# Instructions to follow
Below are lines of data; restate word for word those running from the line containing "build_ids fuel tag_fuel" to the line containing "destruct Hla as", inclusive, and no others.

** Recorded information follows **

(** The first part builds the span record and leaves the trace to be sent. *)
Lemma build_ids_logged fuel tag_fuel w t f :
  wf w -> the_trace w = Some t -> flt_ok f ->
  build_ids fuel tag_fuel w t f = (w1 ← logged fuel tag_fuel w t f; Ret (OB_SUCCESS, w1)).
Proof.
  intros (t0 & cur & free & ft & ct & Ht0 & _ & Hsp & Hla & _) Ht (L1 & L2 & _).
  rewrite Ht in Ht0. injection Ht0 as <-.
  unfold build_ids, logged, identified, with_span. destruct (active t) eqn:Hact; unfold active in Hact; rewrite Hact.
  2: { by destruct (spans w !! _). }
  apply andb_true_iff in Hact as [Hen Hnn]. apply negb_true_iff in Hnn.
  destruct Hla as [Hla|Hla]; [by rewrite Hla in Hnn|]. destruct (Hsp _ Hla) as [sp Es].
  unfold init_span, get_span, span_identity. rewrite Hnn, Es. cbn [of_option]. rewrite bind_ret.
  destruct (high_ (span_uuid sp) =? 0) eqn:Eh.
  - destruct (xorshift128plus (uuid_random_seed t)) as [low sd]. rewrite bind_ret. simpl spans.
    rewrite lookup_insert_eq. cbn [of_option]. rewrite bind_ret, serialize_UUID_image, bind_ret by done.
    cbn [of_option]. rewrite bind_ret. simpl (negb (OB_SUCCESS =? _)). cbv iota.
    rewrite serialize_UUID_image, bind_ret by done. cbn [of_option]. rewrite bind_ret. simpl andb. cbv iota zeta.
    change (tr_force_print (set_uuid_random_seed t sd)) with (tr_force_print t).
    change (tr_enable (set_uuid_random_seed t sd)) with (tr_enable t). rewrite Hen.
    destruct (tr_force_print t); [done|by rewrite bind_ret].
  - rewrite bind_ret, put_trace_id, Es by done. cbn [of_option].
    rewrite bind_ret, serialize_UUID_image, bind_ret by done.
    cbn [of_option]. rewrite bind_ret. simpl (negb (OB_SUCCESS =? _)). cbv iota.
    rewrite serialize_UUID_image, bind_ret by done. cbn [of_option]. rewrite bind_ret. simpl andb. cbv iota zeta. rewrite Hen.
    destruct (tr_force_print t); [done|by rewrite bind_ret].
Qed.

** End of Recorded information **

# Solution
  build_ids fuel tag_fuel w t f = (w1 ← logged fuel tag_fuel w t f; Ret (OB_SUCCESS, w1)).
Proof.
  intros (t0 & cur & free & ft & ct & Ht0 & _ & Hsp & Hla & _) Ht (L1 & L2 & _).
  rewrite Ht in Ht0. injection Ht0 as <-.
  unfold build_ids, logged, identified, with_span. destruct (active t) eqn:Hact; unfold active in Hact; rewrite Hact.
  2: { by destruct (spans w !! _). }
  apply andb_true_iff in Hact as [Hen Hnn]. apply negb_true_iff in Hnn.
  destruct Hla as [Hla|Hla]; [by rewrite Hla in Hnn|]. destruct (Hsp _ Hla) as [sp Es].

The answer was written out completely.